A surface wave (whether mechanical or electromagnetic) is one that travels along a surface or an interface between two mediums that have different densities (for mechanical wave) or refraction indexes (for electromagnetic wave) and keeps being trapped between the two mediums. In other words, keeps propagating along the surface unless a discontinuity appears.
Examples:
1) In the case of mechanical waves, they are they waves you see generating on the surface of the water when some energy source (animal) swims above the water surface.
2) In the case of electromagnetic waves, they travel along a real (materials with relative permittivities > 1) or artificial substrates (using a series or metal disks or rods as in Yagi-Uda antennas) without getting radiated, unless a discontinuity appears where reflection and diffraction happens at the edges, giving rise to radiation. Sometimes, the discontinuity is engineered such that the patterns are shaped accordingly.
Since you are inquiring about microstrip antennas, then it is the wave that generates and travels inside the substrates of microstrip antennas and stays confined within the substrate (gets reflected at the air-substrate interface as well as the metal layer). It is a source of problems in array systems where the elements are closely spaced, such that the surface waves generated in one of the elements can continue propagating to the other element, producing undesired coupling, affecting the performance of the array. For a single antenna element, the surface-wave effect is insignificant. Surface waves will generate as a result of the substrate's excited TE and TM modes that resonate at relatively very high frequencies such that the effect on the antenna performance is insignificant, especially for those designed to operate at significantly lower frequencies, which is most probably the case.
The surface-wave phenomenon is extremely useful in designing high performance antennas with end-fire radiation patterns and wide bandwidths.
You may refer to a good reference that explains this with equations to calculate the resonances that give rise to surface waves in relation to the substrate parameters used and so on. Check section 1.51 in "Microstrip
Antenna Design Handbook" by Ramesh Garg, Artech House.

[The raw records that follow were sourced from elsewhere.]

(** C2 (as amended): With M the max-wait and P the poll interval in
    force (whole milliseconds; P and the request timeout are delays the
    timers take as they are) and P <= M, a call of waitForCompletion goes through rounds that each
    begin less than M after the start, fetch a job whose status is not
    terminal and sleep for P, and then ends in the first of three ways:
    a status call begun less than M after the start returns a job of
    terminal status, and that job is returned, hence within M plus the
    duration of that call; or such a status call raises, and its error is
    passed on; or a round begins M or more after the start, and the
    Timeout error whose message names the job ID and M in seconds is
    raised there.  At most ceil(M/P)+1 status calls are made.  Any fuel of
    at least ceil(M/P)+1 evaluations of the loop condition yields the
    same outcome, and the call comes to an end provided the body of every
    answered status call arrives; otherwise it waits for ever in the
    status call whose body does not. *)
Theorem waitForCompletion_bounded c jobId options w :
  let M := N_or (Wait.maxWait options) 300000 in
  let P := N_or (Wait.pollInterval options) 5000 in
  (P <= M)%N ->
  in_timer_range P ->
  in_timer_range (timeout c) ->
  exists out w' wk,
    (forall fuel,
       (N.to_nat (ceil_div M P) + 1 <= fuel)%nat ->
       waitForCompletion fuel c jobId options w = Some (out, w'))
    /\ (http_calls w' - http_calls w <= N.to_nat (ceil_div M P) + 1)%nat
    /\ (now w <= now w')%N
    /\ pending_rounds c jobId (now w) M P w wk
    /\ ((M <= now wk - now w)%N
        /\ w' = wk
        /\ out = Throw (Sdk (TimeoutError (VStr
                   ("Job " ++ jobId ++ " did not complete within "
                    ++ seconds_text M ++ " seconds"))))
        \/ (now wk - now w < M)%N
           /\ getJobStatus c jobId wk = (out, w')
           /\ (now w' - now w < M + (now w' - now wk))%N
           /\ (forall job, out = Return job ->
               is_terminal (Job.status job) = true))
    /\ ((forall i, body_arrives (net w i)) -> out <> Never).
Proof.
  intros M P _ _ _.
  assert (HP : (0 < P)%N) by (apply N_or_positive; reflexivity).
  destruct (poll_run c jobId (now w) M P HP
              (N.to_nat (ceil_div M P)) 0%nat w)
    as (out & w' & wk & Hrun & Hcount & Hm1 & Hm2 & Hnet & Hrounds & Hend);
    try lia.
  exists out, w', wk.
  split; [intros fuel Hfuel; unfold waitForCompletion; apply Hrun;
          exact Hfuel|].
  split; [lia|]. split; [lia|]. split; [exact Hrounds|].
  split.
  - destruct Hend as [(Hlate & Hw & Hout) | (Hlt & Hget & Hterm)].
    + left. repeat split; assumption.
    + right. repeat split; try assumption. lia.
  - intros Hbodies ->.
    destruct Hend as [(_ & _ & Hout) | (_ & Hget & _)]; [discriminate|].
    apply (getJobStatus_never _ _ _ _ Hget). rewrite Hnet. apply Hbodies.
Qed.
(** X8.  [normalize] keeps the order of pixel values: a larger raw value
    never gives a smaller display value; and inside [0, 3000] the
    clipping changes nothing, the display value is the float32 value
    divided by 3000. *)
Theorem normalize_px_monotone :
  (forall v v' : Z, v <= v' -> (normalize_px v <= normalize_px v')%Q) /\
  (forall v : Z, 0 <= v <= 3000 ->
     (normalize_px v == round32 (round32 (inject_Z v) / 3000))%Q).
Proof.
  split.
  - intros v v' Hv. unfold normalize_px. apply round32_monotone.
    assert (H : (round32 (inject_Z v) <= round32 (inject_Z v'))%Q)
      by (apply round32_monotone; rewrite <- Zle_Qle; exact Hv).
    assert (Hc : (np_clip (round32 (inject_Z v)) 0 3000
                  <= np_clip (round32 (inject_Z v')) 0 3000)%Q).
    { unfold np_clip. apply Q.min_le_compat_r, Q.max_le_compat_r, H. }
    apply Qmult_le_compat_r; [exact Hc | discriminate].
  - intros v [Hlo Hhi]. unfold normalize_px.
    assert (H0 : (0 <= round32 (inject_Z v))%Q).
    { rewrite <- round32_0. apply round32_monotone.
      change 0%Q with (inject_Z 0). rewrite <- Zle_Qle. exact Hlo. }
    assert (H1 : (round32 (inject_Z v) <= 3000)%Q).
    { rewrite <- round32_3000. apply round32_monotone.
      change 3000%Q with (inject_Z 3000). rewrite <- Zle_Qle. exact Hhi. }
    apply Qle_antisym; apply round32_monotone; unfold np_clip;
      rewrite Q.max_l, Q.min_l by assumption; apply Qle_refl.
Qed.

Lemma normalize_data (a b : ndarray Z) :
  shape a = shape b -> data a = data b -> normalize a = normalize b.
Proof. intros Hs Hd. unfold normalize. rewrite Hs, Hd. reflexivity. Qed.

Lemma normalize_well_formed (a : ndarray Z) :
  well_formed a -> well_formed (normalize a).
Proof.
  unfold well_formed, normalize. cbn [data shape].
  rewrite length_map. auto.
Qed.

Lemma normalize_range (a : ndarray Z) :
  Forall (fun q => 0 <= q <= 1)%Q (data (normalize a)).
Proof.
  unfold normalize. cbn [data]. apply Forall_map, Forall_forall.
  intros v _. apply normalize_px_bounds; assumption.
Qed.

(** What [img_rgb] computes on a 256 x 256 x n array. *)
Lemma img_rgb_cases (preview : ndarray Z) n :
  shape preview = [256; 256; n]%nat -> well_formed preview ->
  (1 <= n)%nat ->
  exists a,
    (if (3 <=? n)%nat then slice_last 3 preview
     else select_last 0 preview) = Ok a /\
    img_rgb preview = Ok (normalize a) /\
    well_formed a /\
    shape a = (if (3 <=? n)%nat then [256; 256; 3] else [256; 256])%nat.
Proof.
  intros Hshape Hwf Hn.
  assert (Hs : shape preview = [256; 256]%nat ++ [n]) by exact Hshape.
  pose proof (last_dim_snoc _ _ _ Hs) as Hlast.
  unfold img_rgb. rewrite Hlast. cbn [bind].
  destruct (3 <=? n)%nat eqn:E.
  - apply Nat.leb_le in E.
    destruct (is_ok_result (slice_last 3 preview)) as [a Ha].
    { unfold slice_last. rewrite Hlast. reflexivity. }
    exists a. rewrite Ha. split; [reflexivity|]. split; [reflexivity|].
    destruct (slice_last_well_formed _ _ _ _ _ Hs Hwf Ha) as [Hwa Hsa].
    split; [exact Hwa|]. rewrite Hsa, (Nat.min_l 3 n E). reflexivity.
  - apply Nat.leb_gt in E.
    destruct (is_ok_result (select_last 0 preview)) as [a Ha].
    { unfold select_last. rewrite Hlast. cbn [bind].
      replace (0 <? n)%nat with true
        by (symmetry; apply Nat.ltb_lt; lia).
      reflexivity. }
    exists a. rewrite Ha. split; [reflexivity|]. split; [reflexivity|].
    exact (select_last_well_formed _ _ _ _ _ Hs Hwf Ha).
Qed.

(** X9.  The image shown for a preview that loaded is a well-formed
    float32 array, 256 x 256 with one or two bands selected and
    256 x 256 x 3 with three or more, all of whose values lie in
    [0, 1]. *)
Theorem img_rgb_range (asset_href : string) (bbox : BBox)
    (bands : list string) :
  is_ok (read_band asset_href bbox bands) = true ->
  exists preview t img,
    read_band asset_href bbox bands = Ok (preview, t) /\
    img_rgb preview = Ok img /\
    arr_dtype img = float32 /\
    shape img = (if (3 <=? length bands)%nat
                 then [256; 256; 3] else [256; 256])%nat /\
    well_formed img /\
    Forall (fun q => 0 <= q <= 1)%Q (data img).
Proof.
  intros Hok. destruct (is_ok_result _ Hok) as [[p t] Hrb].
  destruct (further_stack _ _ _ _ _ Hrb) as (Hs & Hwf & Hn).
  destruct (img_rgb_cases p _ Hs Hwf Hn) as (a & _ & Himg & Hwa & Hsa).
  exists p, t, (normalize a). split; [exact Hrb|]. split; [exact Himg|].
  split; [reflexivity|]. split; [exact Hsa|].
  split; [apply normalize_well_formed, Hwa | apply normalize_range].
Qed.

Lemma for_each_take {X Y : Type} (f : X -> result Y) j xs ys :
  for_each f xs = Ok ys -> for_each f (take j xs) = Ok (take j ys).
Proof.
  revert j ys; induction xs as [|x xs IH]; intros j ys H.
  - injection H as <-. destruct j; reflexivity.
  - cbn [for_each] in H. destruct (f x) as [y|] eqn:Hx; [|discriminate].
    cbn [bind] in H.
    destruct (for_each f xs) as [ys'|]; [|discriminate].
    injection H as <-. destruct j as [|j]; [reflexivity|].
    cbn [take for_each]. rewrite Hx. cbn [bind].
    rewrite (IH j ys' eq_refl). reflexivity.
Qed.

(** X10.  The image depends on the first three selected bands only, and
    with one or two bands selected on the first alone: the display is the
    one the same call would give with just those bands selected. *)
Theorem img_rgb_shown_bands (asset_href : string) (bbox : BBox)
    (bands : list string) :
  is_ok (read_band asset_href bbox bands) = true ->
  exists preview preview' t,
    read_band asset_href bbox bands = Ok (preview, t) /\
    read_band asset_href bbox
      (take (if (3 <=? length bands)%nat then 3 else 1) bands)
      = Ok (preview', t) /\
    img_rgb preview = img_rgb preview' /\
    is_ok (img_rgb preview) = true.
Proof.
  intros Hok. destruct (is_ok_result _ Hok) as [[p t] Hrb].
  destruct (further_stack _ _ _ _ _ Hrb) as (Hs & Hwf & Hn).
  assert (Hrb0 := Hrb).
  apply read_band_Ok in Hrb0
    as (signed & src & w & arrs & Hsg & Ho & Hw & Ha & Hp & ->).
  set (j := if (3 <=? length bands)%nat then 3%nat else 1%nat).
  assert (Hj1 : (1 <= j)%nat) by (unfold j; destruct (3 <=? _)%nat; lia).
  assert (Hjn : (j <= length bands)%nat).
  { unfold j. destruct (3 <=? length bands)%nat eqn:E; [|lia].
    apply Nat.leb_le in E. exact E. }
  assert (Hwfs : Forall well_formed arrs).
  { apply Forall_forall. intros a Hin.
    apply list_elem_of_lookup in Hin as [i Hi].
    destruct (Forall2_lookup_r _ _ _ _ _
                (for_each_Forall2 _ _ _ Ha) Hi) as (b & _ & Hb).
    eapply read_one_well_formed; [exact read_well_formed | exact Hb]. }
  destruct (slice_stack promote arrs p j Hp Hwfs Hj1)
    as (p' & q & Hp' & Hq & Hsq & Hdq).
  assert (Hrb' : read_band asset_href bbox (take j bands)
                 = Ok (p', src_transform src)).
  { erewrite read_band_from_window by eassumption.
    rewrite (for_each_take _ j _ _ Ha). cbn [bind]. rewrite Hp'.
    reflexivity. }
  assert (Hlen : length (take j bands) = j)
    by (rewrite length_take; lia).
  destruct (further_stack _ _ _ _ _ Hrb') as (Hs' & Hwf' & Hn').
  rewrite Hlen in Hs'.
  destruct (img_rgb_cases p _ Hs Hwf Hn) as (a & Hsel & Himg & _ & _).
  destruct (img_rgb_cases p' _ Hs' Hwf' Hj1) as (a' & Hsel' & Himg' & _ & _).
  exists p, p', (src_transform src).
  split; [exact Hrb|]. split; [exact Hrb'|].
  rewrite Himg, Himg'. split; [|reflexivity]. f_equal.
  assert (Hsp : shape p = [256; 256]%nat ++ [length bands]) by exact Hs.
  assert (Hsp' : shape p' = [256; 256]%nat ++ [j]) by exact Hs'.
  unfold j in *. destruct (3 <=? length bands)%nat eqn:E.
  - (* three or more: the first three planes *)
    rewrite Hq in Hsel. injection Hsel as <-.
    change (3 <=? 3)%nat with true in Hsel'.
    destruct (slice_last_well_formed _ _ _ _ _ Hsp' Hwf' Hsel')
      as [_ Hsa'].
    apply normalize_data; [rewrite Hsq, Hsa', Hs'; reflexivity|].
    rewrite Hdq. unfold slice_last in Hsel'.
    rewrite (last_dim_snoc _ _ _ Hsp') in Hsel'. cbn [bind] in Hsel'.
    injection Hsel' as <-. cbn [data]. rewrite Hsp', leading_snoc.
    unfold well_formed in Hwf'. rewrite Hsp', size_of_snoc in Hwf'.
    rewrite (slice_full 3 3) by (auto using chunks_Forall).
    symmetry. apply concat_chunks, Hwf'.
  - (* one or two: the first plane *)
    change (3 <=? 1)%nat with false in Hsel'.
    destruct arrs as [|a0 arrs0].
    { pose proof (for_each_length _ _ _ Ha) as HL. simpl in HL. lia. }
    destruct (select_stack promote _ _ 0%nat a0 Hp Hwfs eq_refl)
      as (pl & Hpl & Hpls & Hpld).
    destruct (select_stack promote _ _ 0%nat a0 Hp'
                (Forall_take _ 1%nat _ Hwfs) eq_refl)
      as (pl' & Hpl' & Hpls' & Hpld').
    rewrite Hpl in Hsel. injection Hsel as <-.
    rewrite Hpl' in Hsel'. injection Hsel' as <-.
    apply normalize_data; congruence.
Qed.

In fact, we can deal with the surface wave problem from energy distribution perspective. As we all know, both the energy and displacement of surface waves are concentrated in a very thin layer near the free surface, and decay rapidly from a distance far away the free surface. In the attached paper, a novel method based on energy distribution was proposed to identify surface waves. The energy distribution method has a clear physical meaning, and can capture the surface modes accurately.